4.143           The NSW Department of Health has advised the Committee that:

…eliciting preferences about future care in the event they can no longer make decisions should be normalised as part of routine health checks. Consumers expect their health professionals to raise Advance Care Planning with them.[93]

4.144           The Consumers Health Forum of Australia was advised that awareness within the health sector about advance care directives was at times variable:

Consumers have told CHF that awareness of the option of an advance care plan is dependent on their care location and care provider. In other words, it is dependent on ‘luck’…[94]

4.145           Mr Tim Tierney, of Tierney Law in Tasmania, submitted that more practical training was needed for lawyers and health professionals on dealing with capacity issues.[95]

4.146           Dr Chesterman submitted that creating uniformity in the laws regarding powers of attorney would assist in attempts to educate the public about future planning:

If we had national laws around enduring powers of attorney, we could then engage in a national education program which would encourage people to have the conversation with family and friends, and say, 'In the event that I am not able to make my own decisions, I want such and such to make those decisions for me.' By doing that you obviate the need for public guardianship.[96]

4.147           The Committee heard that one resource which was effective in helping people understand the definition and implications of capacity was the NSW Capacity Toolkit, developed by the NSW Attorney-General’s Department. This toolkit has since been adapted for use in Tasmania.[97]

4.148           CDAMS submitted:

Clearer guidelines and education regarding the assessment of capacity are required for the legal profession, health workers and for those that are able to act as witnesses. The NSW Capacity toolkit is a good example of this.[98]

Committee comment

4.149           A major barrier to a person retaining their independence following a diagnosis of dementia is the lack of awareness about available future planning options.
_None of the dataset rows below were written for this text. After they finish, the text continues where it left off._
(* ===== verification/StoreGuarantees.v ===== *)
(** * What a history of journal calls guarantees

    The worktree and relocation records stay acceptable to load-time validation
    along arbitrary histories of the worktree and relocation journals. *)

From S2P Require Import Prelude Text Domain DomainRules StoreState WorktreeJournals SessionJournals.
From S2P Require Import Transactions JournalInvariant JournalPreservation Samples.
From S2P Require Import RelocationInvariant.

Local Open Scope string_scope.
Local Open Scope list_scope.

(** ** Lemmas on histories *)

Section histories.
Context `{UuidParser}.
Implicit Types (s : Store) (calls : list JournalCall).

Lemma history_keeps (I : CurrentState -> Prop) (ok : JournalCall -> Prop) calls s :
  (forall call s, ok call -> I (state s) -> keeps I (exec_call call s)) ->
  (forall call, call ∈ calls -> ok call) -> I (state s) -> I (state (exec_calls calls s)).
Proof.
  intros Hstep. revert s. induction calls as [|call calls IH]; intros s Hcalls Hs; simpl; [done|].
  apply IH; [intros; apply Hcalls; by right|]. apply Hstep; [apply Hcalls; by left|done].
Qed.
End histories.

(** A relocation that fails, then a repair that succeeds although one write
    failed (the call is repeated) and its first attempt timed out. *)
Definition sample_history : list JournalCall :=
  [ Call_begin_session_relocation sample_relocation;
    Call_mark_session_relocation_target_starting "s" "op-move" 5;
    Call_fail_session_relocation "s" "op-move" RFR_PtySpawnFailed;
    Call_begin_task_worktree_repair sample_repair;
    Call_advance_task_worktree_repair "a" "op-repair" RS_RepairPrepared 6;
    Call_advance_task_worktree_repair "a" "op-repair" RS_RepairPrepared 6;
    Call_fail_task_worktree_repair "a" "op-repair" (MkWorktreeRepairFailure RF_Timeout [RB_Timeout]) 7;
    Call_advance_task_worktree_repair "a" "op-repair" RS_Verified 8;
    Call_complete_task_worktree_repair "a" "op-repair" 9 ].

Definition sample_store : Store :=
  MkStore sample_state 0 sample_state
    [Persisted 10; Persisted 11; Persisted 12; Persisted 13; PersistFailed "disk full"].

Example sample_history_repairs :
  let s := exec_calls (H := canonical_uuid) sample_history sample_store in
  (tw_path <$> (find_task (state s) "a" ≫= t_worktree)) = Some "/wt/moved"
  /\ revision (state s) = 8%N.
Proof. split; vm_compute; reflexivity. Qed.

Section claims.
Context `{UuidParser}.

(** C3: a state load-time validation accepts stays accepted along any history of
    journal calls: the worktree records are never invalid, no Task ever has two
    provisioning operations, no worktree method invalidates a running relocation
    and no relocation method leaves records the loader would refuse.  Repair
    failures are the callers': those must be well-formed, since
    [fail_task_worktree_repair] stores them unchecked. *)
Theorem journal_history_stays_loadable (calls : list JournalCall) (s : Store) :
  (forall call, call ∈ calls -> call_ok call) ->
  NoDup (po_task_id <$> provisioning_operations (state s)) ->
  worktree_records_are_invalid (state s) = false ->
  relocation_records_are_invalid (state s) = false ->
  NoDup (po_task_id <$> provisioning_operations (state (exec_calls calls s)))
  /\ worktree_records_are_invalid (state (exec_calls calls s)) = false
  /\ relocation_records_are_invalid (state (exec_calls calls s)) = false.
Proof.
  rewrite <- !relocation_records_valid. intros Hcalls Hnd Hv Hr.
  assert (journals_ok (state (exec_calls calls s))) as Hj.
  { apply (history_keeps journals_ok call_ok); [|done|by apply worktree_records_valid].
    intros call s' Hc Hok. by apply exec_call_keeps. }
  apply worktree_records_valid in Hj as [? ?]. split_and!; [done..|].
  apply (history_keeps relocations_ok (fun _ => True)); [|done|done].
  intros call s' _. apply exec_call_relocations.
Qed.
End claims.

(** ** Witnesses *)

Lemma journal_history_stays_loadable_witness :
  relocation_records_are_invalid (H := canonical_uuid)
    (state (exec_calls (H := canonical_uuid) sample_history sample_store)) = false.
Proof.
  apply (journal_history_stays_loadable (H := canonical_uuid)).
  - intros call Hin. unfold sample_history in Hin.
    repeat (apply elem_of_cons in Hin as [->|Hin]; [exact I || reflexivity|]).
    by apply elem_of_nil in Hin.
  - apply NoDup_nil_2.
  - vm_compute. reflexivity.
  - vm_compute. reflexivity.
Defined.
(* ===== verification/DomainClaims.v ===== *)
(** * Claims about the domain rules

    Tool names, path comparison keys and resume references. *)

From S2P Require Import Prelude Text Domain DomainRules Samples.

Local Open Scope string_scope.
Local Open Scope list_scope.

(** ** Tool names *)

(** The retired spellings [from_str] still accepts. *)
Definition mcp_alias (value : string) : option McpToolName :=
  if value == "tracker_report_read" then Some Mcp_RoutineReportRead
  else if value == "action_candidate_read" then Some Mcp_RoutineFindingRead
  else if value == "action_candidate_resolve" then Some Mcp_RoutineFindingResolve
  else None.

Lemma mcp_from_str_sound value tool :
  mcp_from_str value = Ok tool -> value = mcp_as_str tool \/ mcp_alias value = Some tool.
Proof.
  unfold mcp_from_str, mcp_alias.
  repeat (match goal with |- (if ?b then _ else _) = _ -> _ => destruct b eqn:? end;
    [intros; simplify_eq; guards; try (by left)|]); try done.
  all: match goal with H : _ || _ = true |- _ => apply orb_true_iff in H as [H|H] end;
    guards; subst; first [by left | by right; vm_compute].
Qed.

(** ** Paths *)

Lemma slice_starts_with_spec {A} `{EqDecision A} (l needle : list A) :
  slice_starts_with l needle = true <-> exists rest, l = needle ++ rest.
Proof.
  revert l. induction needle as [|n needle IH]; intros l; simpl.
  { split; [intros _; by exists l|by destruct l]. }
  destruct l as [|x l]; simpl.
  { split; [done|]. intros [? ?]. discriminate. }
  rewrite andb_true_iff, bool_decide_eq_true, IH. split.
  - intros [-> [rest ->]]. by exists rest.
  - intros [rest Heq]. simplify_eq. split; [done|]. by exists rest.
Qed.

Lemma contains_spec self candidate :
  contains_or_equals self candidate = true <->
  pck_root self = pck_root candidate
  /\ exists rest, pck_segments candidate = pck_segments self ++ rest.
Proof.
  unfold contains_or_equals. by rewrite andb_true_iff, bool_decide_eq_true, slice_starts_with_spec.
Qed.

Lemma contains_antisym a b :
  contains_or_equals a b = true -> contains_or_equals b a = true -> a = b.
Proof.
  rewrite !contains_spec. destruct a as [ra sa], b as [rb sb]; simpl.
  intros [<- [x ->]] [_ [y Hy]]. rewrite <- app_assoc in Hy.
  assert (x ++ y = []) as [-> ->]%app_nil by (apply (app_inv_head sa); by rewrite app_nil_r).
  by rewrite app_nil_r.
Qed.

(** ** Claims *)

(** Tool names round trip.  [as_str] is injective and parses back to the same
    tool, [ALL] lists every tool once, and [from_str] accepts nothing but those
    names and the three retired spellings. *)
Theorem mcp_names_round_trip (tool : McpToolName) (value : string) :
  mcp_from_str (mcp_as_str tool) = Ok tool
  /\ tool ∈ mcp_all /\ NoDup (mcp_as_str <$> mcp_all)
  /\ (forall tool', mcp_from_str value = Ok tool' ->
      value = mcp_as_str tool' \/ mcp_alias value = Some tool').
Proof.
  split_and!.
  - by destruct tool.
  - apply (bool_decide_eq_true_1 (tool ∈ mcp_all)). by destruct tool; vm_compute.
  - apply (bool_decide_unpack _). vm_compute. exact I.
  - intros tool'. apply mcp_from_str_sound.
Qed.

(** Containment of comparison keys is a partial order whose roots separate
    path families: a key contains exactly the keys that extend its segments
    under the same root. *)
Theorem path_containment_is_partial_order (a b c : PathComparisonKey) :
  contains_or_equals a a = true
  /\ (contains_or_equals a b = true -> contains_or_equals b a = true -> a = b)
  /\ (contains_or_equals a b = true -> contains_or_equals b c = true ->
      contains_or_equals a c = true)
  /\ (contains_or_equals a b = true <->
      pck_root a = pck_root b /\ exists rest, pck_segments b = pck_segments a ++ rest).
Proof.
  split_and!.
  - apply contains_spec. split; [done|]. exists []. by rewrite app_nil_r.
  - apply contains_antisym.
  - rewrite !contains_spec. intros [-> [x Hx]] [-> [y Hy]]. split; [done|].
    exists (x ++ y). by rewrite Hy, Hx, app_assoc.
  - apply contains_spec.
Qed.

(** Resume references are bounded and stable.  What [for_provider] accepts is a
    non-empty native identity of at most 256 bytes, without control characters,
    of a known provider; and accepting it again gives the same reference. *)
Theorem resume_refs_are_bounded `{UuidParser} (provider : ResumeProvider) (id : string)
    (value : ResumeRef) :
  resume_ref_for_provider provider id = Some value ->
  value = MkResumeRef provider id
  /\ (0 < len id <= 256)%N
  /\ (forall c, c ∈ chars id -> is_control c = false)
  /\ provider <> RP_Unknown
  /\ resume_ref_for_provider (ref_provider value) (ref_native_session_id value) = Some value.
Proof.
  unfold resume_ref_for_provider. destruct (resume_ref_validate _) eqn:Hv; [|done].
  intros ?; simplify_eq. split; [done|]. pose proof Hv as Hv'.
  unfold resume_ref_validate in Hv. simpl in Hv.
  rewrite !andb_true_iff, negb_true_iff, N.leb_le in Hv. destruct Hv as [[[He Hl] Hc] Hp].
  split_and!.
  - unfold len. destruct id; [done|]. simpl. lia.
  - exact Hl.
  - intros c Hin. apply negb_true_iff in Hc. rewrite any_false in Hc. by apply Hc.
  - by intros ->.
  - simpl. by rewrite Hv'.
Qed.

Lemma resume_refs_are_bounded_witness :
  let value := MkResumeRef RP_Claude "123e4567-e89b-12d3-a456-426614174000" in
  resume_ref_for_provider (H := canonical_uuid) RP_Claude "123e4567-e89b-12d3-a456-426614174000"
    = Some value
  /\ (0 < len (ref_native_session_id value) <= 256)%N.
Proof.
  split; [vm_compute; reflexivity|].
  apply (resume_refs_are_bounded (H := canonical_uuid) RP_Claude _
    (MkResumeRef RP_Claude "123e4567-e89b-12d3-a456-426614174000")).
  vm_compute. reflexivity.
Defined.
Definition completion_is_expected (expected : WorkflowExecution) (step : WorkflowStep)
    (outcome : string) : bool :=
  let phase_is_valid :=
    match wst_kind step with
    | WK_Discuss | WK_Review => we_phase expected == WP_AwaitingStepCompletion
    | WK_Implement | WK_Fix => we_phase expected == WP_AwaitingCoordinator
    end in
  let outcome_is_valid :=
    match wst_kind step with
    | WK_Review => (outcome == "approved") || (outcome == "changesRequested")
    | WK_Discuss | WK_Implement | WK_Fix => outcome == "completed"
    end in
  negb (we_coordinator_prompt_pending expected || negb phase_is_valid || negb outcome_is_valid).

Definition parse_outcome (outcome : string) : option WorkflowStepResultOutcome :=
  if outcome == "completed" then Some WRO_Completed
  else if outcome == "approved" then Some WRO_Approved
  else if outcome == "changesRequested" then Some WRO_ChangesRequested
  else None.

(** The replacement [complete_workflow_step] computes for an accepted report,
    and whether the coordinator needs the next step's prompt. *)
Definition report_step (expected : WorkflowExecution) (step : WorkflowStep) (outcome : string)
    (result_outcome : WorkflowStepResultOutcome) (summary : string) (completed_at_epoch_ms : N)
  : WorkflowExecution * bool :=
  let is_review := kind_is WK_Review step in
  let replacement :=
    if is_review && (outcome == "changesRequested")
    then expected <| we_review_changes_requested := true |> else expected in
  let replacement := replacement <| we_updated_at_epoch_ms := completed_at_epoch_ms |> in
  let replacement := upsert_step_result replacement
    (MkWorkflowStepResult (wst_id step) (we_review_cycle expected) result_outcome summary
       completed_at_epoch_ms) in
  let review_group_completed :=
    is_review && all (has_result replacement) (review_group replacement) in
  let '(replacement, skipped_step_index) :=
    if review_group_completed then finish_review_group replacement
    else if is_review then (replacement <| we_phase := WP_AwaitingStepCompletion |>, None)
    else advance_execution replacement (wst_kind step) in
  let replacement :=
    match skipped_step_index ≫= (fun index => we_steps replacement !! index) with
    | Some skipped =>
        upsert_step_result replacement
          (MkWorkflowStepResult (wst_id skipped) (we_review_cycle expected) WRO_Skipped
             "No review changes were requested." completed_at_epoch_ms)
    | None => replacement
    end in
  let needs_next_prompt := negb is_review || review_group_completed in
  let replacement :=
    if needs_next_prompt && (we_phase replacement != WP_Completed)
    then replacement <| we_coordinator_prompt_pending := true |> else replacement in
  (replacement, needs_next_prompt && (we_phase replacement != WP_Completed)).

(** The step a new delegation serves. *)
Definition step_to_delegate (execution : WorkflowExecution) : option WorkflowStep :=
  match current_step execution with
  | None => None
  | Some current =>
      match wst_kind current with
      | WK_Discuss => Some current
      | WK_Review =>
          find_first (fun step =>
            negb (any (fun request => wr_step_id request == wst_id step)
                      (we_review_requests execution))) (review_group execution)
      | WK_Implement | WK_Fix => None
      end
  end.

(** The step a delegation for [step_id] may be committed to. *)
Definition delegated_step (expected : WorkflowExecution) (step_id : string)
  : option WorkflowStep :=
  match current_step expected with
  | None => None
  | Some current =>
      if kind_is WK_Review current then
        match find_first (fun step => wst_id step == step_id) (review_group expected) with
        | Some step =>
            if any (fun request => wr_step_id request == wst_id step)
                   (we_review_requests expected)
            then None else Some step
        | None => None
        end
      else if (wst_id current == step_id) && kind_is WK_Discuss current then Some current
      else None
  end.

(** The replacement of [complete_workflow_delegate], once the request and the
    helper Session are known to match. *)
Definition delegate_step (expected : WorkflowExecution) (step : WorkflowStep)
    (request_id helper_session_id : string) (now : N) : WorkflowExecution :=
  let replacement :=
    match find_participant (we_participants expected) (wst_id step) with
    | Some _ => expected
    | None =>
        expected <| we_participants :=
          we_participants expected ++ [MkWorkflowParticipant (wst_id step) helper_session_id] |>
    end in
  let replacement :=
    if kind_is WK_Review step then
      let replacement := replacement <| we_review_requests :=
        we_review_requests replacement
        ++ [MkWorkflowReviewRequest (wst_id step) request_id false] |> in
      replacement <| we_phase :=
                       if (length (we_review_requests replacement)
                             =? length (review_group replacement))%nat
                       then WP_AwaitingHelper else WP_AwaitingCoordinator |>
                  <| we_current_request_id := None |>
    else
      replacement <| we_phase := WP_AwaitingHelper |>
                  <| we_current_request_id := Some request_id |> in
  replacement <| we_updated_at_epoch_ms := now |>.

(** The executions [complete_workflow_helper_reply_delivery] looks for. *)
Definition awaits_reply (request_id : string) (execution : WorkflowExecution) : bool :=
  ((we_phase execution == WP_AwaitingHelper)
   && (we_current_request_id execution == Some request_id))
  || (((we_phase execution == WP_AwaitingCoordinator)
       || (we_phase execution == WP_AwaitingHelper))
      && any (fun request => wr_request_id request == request_id)
             (we_review_requests execution)).
(** ** Review requests *)

(** Requests for distinct steps of the group, under distinct valid ids. *)
Record requests_ok (group : list WorkflowStep) (requests : list WorkflowReviewRequest) : Prop := {
  requests_steps : NoDup (wr_step_id <$> requests);
  requests_ids : NoDup (wr_request_id <$> requests);
  requests_in_group : Forall (fun request => wr_step_id request ∈ (wst_id <$> group)) requests;
  requests_valid : Forall (fun request => request_id_is_valid (wr_request_id request) = true) requests
}.

Lemma requests_ok_nil group : requests_ok group [].
Proof. split; constructor. Qed.

Lemma requests_ok_cons group request requests :
  requests_ok group (request :: requests) <->
  wr_step_id request ∈ (wst_id <$> group) /\ request_id_is_valid (wr_request_id request) = true /\
  wr_step_id request ∉ (wr_step_id <$> requests) /\
  wr_request_id request ∉ (wr_request_id <$> requests) /\ requests_ok group requests.
Proof.
  split.
  - intros [H1 H2 H3 H4]. rewrite !fmap_cons, !list.NoDup_cons in *.
    apply list.Forall_cons in H3 as [? ?], H4 as [? ?]. split_and!; try tauto. split; tauto.
  - intros (H1 & H2 & H3 & H4 & [H5 H6 H7 H8]).
    split; rewrite ?fmap_cons, ?list.NoDup_cons, ?list.Forall_cons; tauto.
Qed.

Lemma any_eq_false {A} (key : A -> string) x l :
  any (fun y => key y == x) l = false <-> x ∉ key <$> l.
Proof.
  rewrite any_false, list_elem_of_fmap. split.
  - intros H (y & -> & Hy). specialize (H y Hy). by apply bool_decide_eq_false in H.
  - intros H y Hy. apply bool_decide_eq_false. intros Heq. apply H. by exists y.
Qed.

Lemma any_orb {A} (p q : A -> bool) l : any (fun x => p x || q x) l = any p l || any q l.
Proof.
  induction l as [|x l IH]; simpl; [done|]. rewrite IH.
  destruct (p x), (q x), (any p l); done.
Qed.

Lemma requests_ok_spec group requests :
  all_with_rest (fun request rest =>
    bool_decide (wr_step_id request ∈ (wst_id <$> group))
    && request_id_is_valid (wr_request_id request)
    && negb (any (fun candidate =>
         (wr_step_id candidate == wr_step_id request)
         || (wr_request_id candidate == wr_request_id request)) rest)) requests = true
  <-> requests_ok group requests.
Proof.
  induction requests as [|request requests IH]; simpl.
  { split; [intros; apply requests_ok_nil|done]. }
  rewrite requests_ok_cons, !andb_true_iff, IH, negb_true_iff, any_orb, orb_false_iff.
  rewrite !any_eq_false, bool_decide_eq_true. tauto.
Qed.

(** Requests for distinct steps of a group are no more than its steps. *)
Lemma requests_ok_length group requests :
  requests_ok group requests -> length requests <= length group.
Proof.
  intros [H1 _ H3 _]. rewrite <- (length_fmap wr_step_id requests), <- (length_fmap wst_id group).
  apply submseteq_length, NoDup_submseteq; [done|].
  intros x (request & -> & Hx)%list_elem_of_fmap. rewrite list.Forall_forall in H3. by apply H3.
Qed.

Lemma requests_ok_snoc group requests step_id request_id delivered :
  requests_ok group requests -> step_id ∈ wst_id <$> group ->
  request_id_is_valid request_id = true ->
  step_id ∉ wr_step_id <$> requests -> request_id ∉ wr_request_id <$> requests ->
  requests_ok group (requests ++ [MkWorkflowReviewRequest step_id request_id delivered]).
Proof.
  intros [H1 H2 H3 H4] Hg Hv Hs Hr. split.
  - rewrite fmap_app. apply list.NoDup_app. split_and!; [done| |apply NoDup_singleton].
    simpl. intros x Hx ->%list_elem_of_singleton. done.
  - rewrite fmap_app. apply list.NoDup_app. split_and!; [done| |apply NoDup_singleton].
    simpl. intros x Hx ->%list_elem_of_singleton. done.
  - apply Forall_app. split; [done|]. by apply list.Forall_singleton.
  - apply Forall_app. split; [done|]. by apply list.Forall_singleton.
Qed.

(** ** Stages *)

Definition stage_ok (e : WorkflowExecution) : Prop :=
  match current_step e with
  | None =>
      we_phase e = WP_Completed /\ step_index e = length (we_steps e) /\
      we_current_request_id e = None /\ we_review_requests e = []
  | Some step =>
      match wst_kind step with
      | WK_Implement | WK_Fix =>
          we_phase e = WP_AwaitingCoordinator /\ we_current_request_id e = None /\
          we_review_requests e = []
      | WK_Discuss =>
          we_review_requests e = [] /\
          match we_phase e with
          | WP_AwaitingCoordinator | WP_AwaitingStepCompletion => we_current_request_id e = None
          | WP_AwaitingHelper =>
              exists request_id, we_current_request_id e = Some request_id /\
                request_id_is_valid request_id = true
          | WP_Completed => False
          end
      | WK_Review =>
          we_current_request_id e = None /\
          requests_ok (review_group e) (we_review_requests e) /\
          match we_phase e with
          | WP_AwaitingCoordinator =>
              length (we_review_requests e) < length (review_group e)
          | WP_AwaitingHelper =>
              length (we_review_requests e) = length (review_group e) /\
              any (fun request => negb (wr_reply_delivered request)) (we_review_requests e) = true
          | WP_AwaitingStepCompletion =>
              length (we_review_requests e) = length (review_group e) /\
              all wr_reply_delivered (we_review_requests e) = true
          | WP_Completed => False
          end
      end
  end.

Lemma is_none_true {A} (o : option A) : is_none o = true <-> o = None.
Proof. by destruct o. Qed.
Lemma report_result_open b current step now e' :
  execution_ok b -> progress_ok b -> current_step b = Some current ->
  (wst_kind current <> WK_Review -> reviews_open b) ->
  (wst_kind current = WK_Review /\ wst_kind step = WK_Review /\
   we_phase b = WP_AwaitingStepCompletion) \/
  (wst_kind current <> WK_Review /\ step = current) ->
  report_result b step now e' -> reviews_open e'.
Proof.
  intros Hok Hpg Hcur Hopen Hcase Hres. destruct (configuration_facts b Hok) as (Hlen & _).
  assert (forall e', current_step e' = None -> reviews_open e') as Hdone.
  { intros e1 H. unfold reviews_open. by rewrite H. }
  report_cases Hres Hcase.
  - unfold reviews_open. change (current_step _) with (current_step b). by rewrite Hcur, Hkc.
  - destruct (move_to_fix b current Hok Hpg Hcur next Hkc Hall Hn Hf Hc) as (_ & _ & Hc').
    unfold reviews_open. by rewrite Hc', Hf.
  - apply Hdone. rewrite upsert_step_result_eq, complete_clears, current_step_results.
    by apply complete_current.
  - apply Hdone. rewrite complete_clears. by apply complete_current.
  - specialize (Hopen Hkc). unfold reviews_open in Hopen. rewrite Hcur in Hopen.
    assert (forall s, s ∈ we_steps b -> wst_kind s = WK_Review -> has_result b s = false) as Hno
      by (destruct Hk as [Hk|Hk]; by rewrite Hk in Hopen).
    destruct (move_to_next b current Hok Hpg Hcur Hk Hlt) as (_ & _ & Hc').
    destruct (lookup_lt_is_Some_2 _ _ Hlt) as [next Hnext]. rewrite Hnext in Hc'.
    unfold reviews_open. rewrite Hc'. destruct (wst_kind next) eqn:Hkn; try done.
    apply (group_open _ next Hc' Hkn). apply (Hno next); [|done]. by eapply list_elem_of_lookup_2.
  - apply Hdone. by apply complete_current.
  - destruct (move_to_cycle b current Hok Hcur j review Hk Hpos Hlt) as (_ & _ & Hc' & Hcy').
    pose proof (position_Some _ _ _ _ Hpos) as [_ Hkr%kind_is_true].
    unfold reviews_open. rewrite Hc', Hkr. apply (group_open _ review Hc' Hkr).
    unfold has_result. rewrite Hcy'. apply any_false. intros x Hx.
    apply (result_cycle b x Hok) in Hx.
    rewrite (bool_decide_eq_false_2 (wsr_review_cycle x = _)) by lia. apply andb_false_r.
  - apply Hdone. by apply complete_current.
Qed.

(** Reports before the review group are not reports of reviews. *)
Lemma recorded_open e current outcome ro summary now :
  execution_ok e -> reviews_open e -> current_step e = Some current ->
  wst_kind current <> WK_Review -> reviews_open (recorded e current outcome ro summary now).
Proof.
  intros Hok Hopen Hcur Hne. unfold reviews_open in *.
  assert (current_step (recorded e current outcome ro summary now) = Some current /\
          we_steps (recorded e current outcome ro summary now) = we_steps e) as [-> Hst]
    by (by rewrite recorded_eq).
  rewrite Hcur in Hopen.
  assert (forall s, s ∈ we_steps e -> wst_kind s = WK_Review -> wst_id current <> wst_id s) as Hid.
  { intros s Hs Hks Heq. destruct (configuration_facts e Hok) as (_ & Hn & _).
    pose proof (find_step _ _ Hn Hs) as H1.
    pose proof (find_step _ _ Hn (current_step_elem _ _ Hcur)) as H2. rewrite Heq in H2.
    rewrite H1 in H2. injection H2 as ->. done. }
  destruct (wst_kind current); try done; intros s Hs Hks; rewrite Hst in Hs;
    rewrite recorded_has_result, (Hopen s Hs Hks); simpl; by apply bool_decide_eq_false_2, Hid.
Qed.

Lemma event_open e now event e' :
  execution_ok e -> progress_ok e -> reviews_open e -> admissible e now event = true ->
  apply_event e now event = Some e' -> reviews_open e'.
Proof.
  intros Hok Hpg Hopen Hadm Happ. destruct event as [| | | |outcome summary].
  1-4: eapply reviews_open_same_place; [|done];
    eapply other_event_same_place; [|exact Happ]; done.
  destruct (report_event_inv e outcome summary now e' Hok Hpg Hadm Happ)
    as (step & ro & current & _ & _ & Hcur & Hcurb & Hokb & Hpgb & _ & Hcase & Hres).
  eapply report_result_open; try done. intros Hne.
  destruct Hcase as [(? & _)|[_ ->]]; [done|]. by apply recorded_open.
Qed.

(** ** A way to the end *)

(** What is left to do before the next report. *)
Definition work_left (e : WorkflowExecution) : nat :=
  (if we_coordinator_prompt_pending e then 1 else 0)
  + match current_step e with
    | Some step =>
        match wst_kind step with
        | WK_Discuss =>
            match we_phase e with
            | WP_AwaitingCoordinator => 2 | WP_AwaitingHelper => 1 | _ => 0
            end
        | WK_Review =>
            2 * (length (review_group e) - length (we_review_requests e))
            + length (retain (fun r => negb (wr_reply_delivered r)) (we_review_requests e))
        | _ => 0
        end
    | None => 0
    end.

(** An event brings the execution closer to its end. *)
Definition advances (e : WorkflowExecution) (event : WorkflowEvent) : Prop :=
  let now := we_updated_at_epoch_ms e in
  admissible e now event = true /\
  exists e', apply_event e now event = Some e' /\
    (reports_left e' < reports_left e \/
     (reports_left e' = reports_left e /\ work_left e' < work_left e)).

Lemma advances_report e step outcome ro :
  execution_ok e -> progress_ok e ->
  step_to_complete e = Some step -> completion_is_expected e step outcome = true ->
  parse_outcome outcome = Some ro -> advances e (StepReported outcome "done").
Proof.
  intros Hok Hpg Hs He Hp.
  assert (admissible e (we_updated_at_epoch_ms e) (StepReported outcome "done") = true) as Hadm.
  { unfold admissible. by rewrite N.leb_refl. }
  assert (exists e', apply_event e (we_updated_at_epoch_ms e) (StepReported outcome "done")
                     = Some e') as [e' Happ].
  { unfold apply_event. replace (trim "done") with "done" by (vm_compute; reflexivity).
    simpl. rewrite Hs, Hp, He. by eexists. }
  split; [done|]. exists e'. split; [done|]. left. by eapply report_decreases.
Qed.

(** Events other than reports leave the number of reports alone. *)
Lemma other_event_left e now event e' :
  (forall o s, event <> StepReported o s) -> apply_event e now event = Some e' ->
  reports_left e' = reports_left e.
Proof.
  intros Hne Happ. destruct (other_event_same_place e now event e' Hne Happ) as [Hrun Hi Hc Hr _].
  unfold reports_left, unreported, review_group, cycles_left, has_result, current_step, step_index.
  by rewrite (same_steps _ _ Hrun), Hi, Hc, Hr, (same_configuration _ _ Hrun).
Qed.

Lemma advances_other e event e' :
  (forall o s, event <> StepReported o s) ->
  admissible e (we_updated_at_epoch_ms e) event = true ->
  apply_event e (we_updated_at_epoch_ms e) event = Some e' ->
  work_left e' < work_left e -> advances e event.
Proof.
  intros Hne Hadm Happ Hw. split; [done|]. exists e'. split; [done|]. right. split; [|done].
  by eapply other_event_left.
Qed.

Lemma advances_prompt e :
  execution_ok e -> we_coordinator_prompt_pending e = true -> advances e PromptDelivered.
Proof.
  intros Hok Hp. apply (advances_other e _ (confirm_prompt e (we_updated_at_epoch_ms e))); [done| | |].
  - unfold admissible. by rewrite N.leb_refl.
  - simpl. unfold awaits_prompt. rewrite Hp, (ok_pending _ Hok Hp).
    by rewrite !bool_decide_eq_true_2.
  - unfold work_left. rewrite Hp.
    change (current_step (confirm_prompt _ _)) with (current_step e).
    change (review_group (confirm_prompt _ _)) with (review_group e). simpl. lia.
Qed.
4.150           Achieving greater rates of early diagnosis of dementia would be futile if a person is not made aware of the options available to them to achieve greater independence, or provided with the tools necessary to plan for their future care and support.

4.151           Accordingly, the Committee takes the view that along with the move towards uniform laws regarding future planning, there is also a need to educate and inform the public, as well as the medical and legal community, about the importance of future planning, and the options available to a person.

4.152           As part of this education, the Committee supports the development of a national ‘toolkit’, such as the one developed by the NSW Attorney-General’s Department, which provides guidance on the issue of capacity and its implications. This toolkit could be expanded to include broader information relevant to a person who has received a diagnosis of dementia and their family or carers, including general information on advance care directives, powers of attorney, wills and other processes relevant to their future care or financial and legal arrangements.

4.153           The Committee discusses the need for contextualised practice guidelines for GPs to provide people with advice on local pathways, including future planning options, in Chapter 6.

 

Recommendation 6

4.154            

The Australian Government collaborate with the state and territory governments to develop a toolkit or guidelines to assist medical/legal professionals, or a person diagnosed with dementia and their carer understand future planning options.